We own the vote. It is our vote. We must trade it at best value, best service and for good returns. It is our vital currency for bargaining in return for issues that resonate with our wellbeing, emotions, aspirations, hope, wants and needs. Let us put forward the question of what kind of democracy and society we want. We want a people's democracy and an egalitarian society free from all forms of electoral exploitation, manipulation and deception. We have learned from past experiences that change is unlikely to happen through the ballot box in Zimbabwe. We get cheated all the time. This time we are saying there is nothing greater than our numbers. There is power in our collective effort. If by our collective effort, we showed former tyrant President Mugabe the door. We can still tap on the power of our collective numbers with even our life sacrifices to push out Chigumba and her terror ZEC to press for electoral reforms instead of running with the wolves when we can fly higher with the eagles.

We know who we want to vote for and what we want to vote for. We want the one that will end potholes on roads and bring a better transport network; the end of a militarised and bad governance; the end of public bullying by politicians and public officials; and the end of electoral rigging and electoral theft. We want the one that will end poverty, unemployment; and state sponsored violations of human rights. Our vote should end corruption, bribes, embezzlement, extortions and poor pay. Our vote should end tribalism, nepotism, patronage, miscarriage of justice and lawlessness. Our vote should bring about good educational, housing and primary health outcomes. We want money in the banks and our dollar should buy us more food and more goods. Fellow democrats and you, the power holders of your vote do not vote for power grabbers, political opportunists, political prostitutes, political malcontents, end of life politicians or even sick politicians on medication. They are a liability to our prosperity and growth, and a waste of space. Vote only for statesmen and states women if you can find them.

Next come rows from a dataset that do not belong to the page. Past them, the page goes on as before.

(** * prompt-processor: extraction, relevance gate and rule-based refinement

    A shallow embedding of [input_processor.py], [refinement_engine.py],
    [prompt_template.py], the first stages of [main_system.py], the
    configuration processor of [config_processor.py] and the terminal
    readers of [interactive_refinement.py], followed by the properties of
    the pipeline stated over it.

    Conventions of the embedding.
    - A Python [str] is a Rocq [string] holding its UTF-8 bytes.  [lower],
      [upper], [strip], [split] and [len] are exact on ASCII text; a byte
      above 127 is kept as it is, has no case and is not white space.
    - A Python [dict] with string keys is an association list in insertion
      order; a key that is absent from a result dictionary is [None] in the
      corresponding record field.
    - The file system and the optional decoding libraries (PIL/pytesseract,
      PyPDF2, python-docx) are the fields of a [World]; a call that may raise
      returns an [Exc], whose [Raise] carries [str(e)].
    - [uuid.uuid4()] and [datetime.now()] are read from an [Entropy]. *)

From Stdlib Require Import String Ascii List ZArith Lia Bool.
From Stdlib Require Import Numbers.DecimalString.
From Stdlib Require Import Floats.PrimFloat Floats.SpecFloat Floats.FloatOps.
Import ListNotations.

Set Warnings "-register-all".
Open Scope list_scope.
Open Scope string_scope.

(** ** Python string primitives *)

Module Py.

Definition nl : string := String (ascii_of_nat 10) "".

Definition chr (n : nat) : string := String (ascii_of_nat n) "".

(** [str.isspace] on one ASCII character: TAB..CR, FS..US and the blank. *)
Definition isspace (c : ascii) : bool :=
  let n := nat_of_ascii c in
  (((9 <=? n) && (n <=? 13)) || ((28 <=? n) && (n <=? 32)))%nat.

Definition lower_char (c : ascii) : ascii :=
  let n := nat_of_ascii c in
  if ((65 <=? n) && (n <=? 90))%nat then ascii_of_nat (n + 32) else c.

Definition upper_char (c : ascii) : ascii :=
  let n := nat_of_ascii c in
  if ((97 <=? n) && (n <=? 122))%nat then ascii_of_nat (n - 32) else c.

Fixpoint map_chars (f : ascii -> ascii) (s : string) : string :=
  match s with
  | EmptyString => EmptyString
  | String c t => String (f c) (map_chars f t)
  end.

Definition lower : string -> string := map_chars lower_char.
Definition upper : string -> string := map_chars upper_char.

Definition is_empty (s : string) : bool :=
  match s with EmptyString => true | _ => false end.

Fixpoint lstrip (s : string) : string :=
  match s with
  | EmptyString => EmptyString
  | String c t => if isspace c then lstrip t else s
  end.

Fixpoint rstrip (s : string) : string :=
  match s with
  | EmptyString => EmptyString
  | String c t =>
      let t' := rstrip t in
      if isspace c && is_empty t' then EmptyString else String c t'
  end.

Definition strip (s : string) : string := rstrip (lstrip s).

(** [s.split()]: the maximal runs of characters that are not white space.
    [cur] is the word being read. *)
Fixpoint split_from (cur : string) (s : string) : list string :=
  match s with
  | EmptyString => if is_empty cur then [] else [cur]
  | String c t =>
      if isspace c
      then (if is_empty cur then split_from "" t else cur :: split_from "" t)
      else split_from (cur ++ String c "") t
  end.

Definition split (s : string) : list string := split_from "" s.

(** [needle in hay] on strings. *)
Fixpoint contains (needle hay : string) : bool :=
  String.prefix needle hay ||
  match hay with
  | EmptyString => false
  | String _ t => contains needle t
  end.

(** [any(x in hay for x in xs)] *)
Definition any_in (xs : list string) (hay : string) : bool :=
  existsb (fun x => contains x hay) xs.

(** [x in xs] on a list of strings. *)
Definition mem (x : string) (xs : list string) : bool :=
  existsb (String.eqb x) xs.

(** [s[:n]] *)
Definition take (n : nat) (s : string) : string := String.substring 0 n s.

(** [sep.join(xs)] *)
Definition join (sep : string) (xs : list string) : string :=
  String.concat sep xs.

(** [str(n)] for an integer. *)
Definition str_of_Z (n : Z) : string := NilZero.string_of_int (Z.to_int n).

Definition hex_digit (n : nat) : string :=
  String.substring n 1 "0123456789abcdef".

Definition quote1 : string := "'".
Definition quote2 : string := chr 34.
Definition backslash : string := chr 92.

(** One character of [repr(s)], [q] being the quote chosen for [s]. *)
Definition repr_char (q : string) (c : ascii) : string :=
  let n := nat_of_ascii c in
  let s := String c "" in
  if (s =? q) || (s =? backslash) then backslash ++ s
  else if (n =? 9)%nat then backslash ++ "t"
  else if (n =? 10)%nat then backslash ++ "n"
  else if (n =? 13)%nat then backslash ++ "r"
  else if ((n <? 32) || (n =? 127))%nat
       then backslash ++ "x" ++ hex_digit (n / 16) ++ hex_digit (n mod 16)
  else s.

Fixpoint repr_chars (q : string) (s : string) : string :=
  match s with
  | EmptyString => EmptyString
  | String c t => repr_char q c ++ repr_chars q t
  end.

(** [repr(s)] for a string: single quotes unless [s] has a single quote and
    no double quote. *)
Definition repr_str (s : string) : string :=
  let q := if contains quote1 s && negb (contains quote2 s)
           then quote2 else quote1 in
  q ++ repr_chars q s ++ q.

(** The values stored in the metadata dictionaries. *)
Inductive PyVal : Type :=
| VStr (s : string)
| VInt (n : Z)
| VNone
| VTuple (items : list PyVal)
| VList (items : list PyVal).

Fixpoint repr (v : PyVal) : string :=
  match v with
  | VStr s => repr_str s
  | VInt n => str_of_Z n
  | VNone => "None"
  | VTuple items =>
      match items with
      | [x] => "(" ++ repr x ++ ",)"
      | _ => "(" ++ join ", " (map repr items) ++ ")"
      end
  | VList items => "[" ++ join ", " (map repr items) ++ "]"
  end.

(** [f"{v}"], that is [str(v)]. *)
Definition format (v : PyVal) : string :=
  match v with
  | VStr s => s
  | _ => repr v
  end.

(** Whether [hash(v)] returns: a list has no hash, nor has a tuple that
    holds one. *)
Fixpoint hashable (v : PyVal) : bool :=
  match v with
  | VList _ => false
  | VTuple items => forallb hashable items
  | _ => true
  end.

Definition Dict : Type := list (string * PyVal).

(** [d.get(k, default)] *)
Fixpoint get (d : Dict) (k : string) (default : PyVal) : PyVal :=
  match d with
  | [] => default
  | (k', v) :: rest => if k' =? k then v else get rest k default
  end.

(** The outcome of a call that may raise: [Raise msg] carries [str(e)]. *)
Inductive Exc (A : Type) : Type :=
| Return (a : A)
| Raise (msg : string).
Arguments Return {A} a.
Arguments Raise {A} msg.

Definition bind {A B : Type} (m : Exc A) (k : A -> Exc B) : Exc B :=
  match m with
  | Return a => k a
  | Raise msg => Raise msg
  end.

(** [try: return body  except Exception as e: return handler(e)] *)
Definition try_except {A : Type} (body : Exc A) (handler : string -> A) : A :=
  match body with
  | Return a => a
  | Raise msg => handler msg
  end.

End Py.

Notation "x <- m ;; k" := (Py.bind m (fun x => k))
  (at level 61, m at next level, right associativity).

Import Py.

(** ** input_processor.py *)

(** The dictionary returned by every extraction operation.  The keys
    ['error'] and ['individual_results'] are present in some results only. *)
Inductive ProcessedInput : Type := mkProcessedInput {
  type : string;
  content : string;
  metadata : Dict;
  success : bool;
  error : option string;
  individual_results : option (list ProcessedInput)
}.

(** What [Image.open] and [pytesseract.image_to_string] give for an image. *)
Record OcrImage : Type := {
  image_to_string : string;
  img_size : Z * Z;
  img_format : option string
}.

(** What [Document(path)] gives: paragraph texts, and the cell texts of
    every row of every table. *)
Record DocxDocument : Type := {
  paragraphs : list string;
  tables : list (list (list string))
}.

(** The environment of the processor.  A backend is [None] when its import
    failed at load time ([Image is None or pytesseract is None],
    [PyPDF2 is None], [Document is None]). *)
Record World : Type := {
  path_exists : string -> bool;                 (* os.path.exists *)
  path_suffix : string -> string;               (* Path(p).suffix *)
  path_basename : string -> string;             (* os.path.basename *)
  read_text : string -> Exc string;             (* open(p, 'r').read() *)
  ocr_backend : option (string -> Exc OcrImage);
  pdf_backend : option (string -> Exc (list (Exc string)));
                                    (* the pages, and each page.extract_text() *)
  docx_backend : option (string -> Exc DocxDocument)
}.

(** [self.supported_formats] *)
Definition supported_formats : list (string * list string) :=
  [ ("text", [".txt"; ".md"]);
    ("image", [".jpg"; ".jpeg"; ".png"; ".bmp"; ".gif"]);
    ("pdf", [".pdf"]);
    ("docx", [".docx"]) ].

(** [self.supported_formats[k]] for the four keys the class defines. *)
Fixpoint formats_of (table : list (string * list string)) (k : string)
  : list string :=
  match table with
  | [] => []
  | (k', exts) :: rest => if (k' =? k)%string then exts else formats_of rest k
  end.

(** The dictionary every failing branch returns. *)
Definition error_result (msg : string) : ProcessedInput :=
  {| type := "error"; content := ""; metadata := [];
     success := false; error := Some msg; individual_results := None |}.

Definition len (s : string) : PyVal := VInt (Z.of_nat (String.length s)).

Let us see our active collective boycott of elections on 30 July as bringing change to electoral reforms. We do not need permission from one to run a boycott. It is easy for opponents of a boycott to deride the boycott campaign as simply an act of cowardice and telling people to ignore the call to stay away. One thing for certain is that the boycott will give the affected, the exploited and the forgotten an opportunity to promote an ideological break away from an undemocratic electoral process in this country. The boycott is only the beginning of a political effort and political activism that is not an isolated act of the hunger for real change. The boycott is a means by which the forces of democracy can organize for real and fundamental changes of the electoral law in Zimbabwe, to fight for the end of a partisan and exploitative electoral system.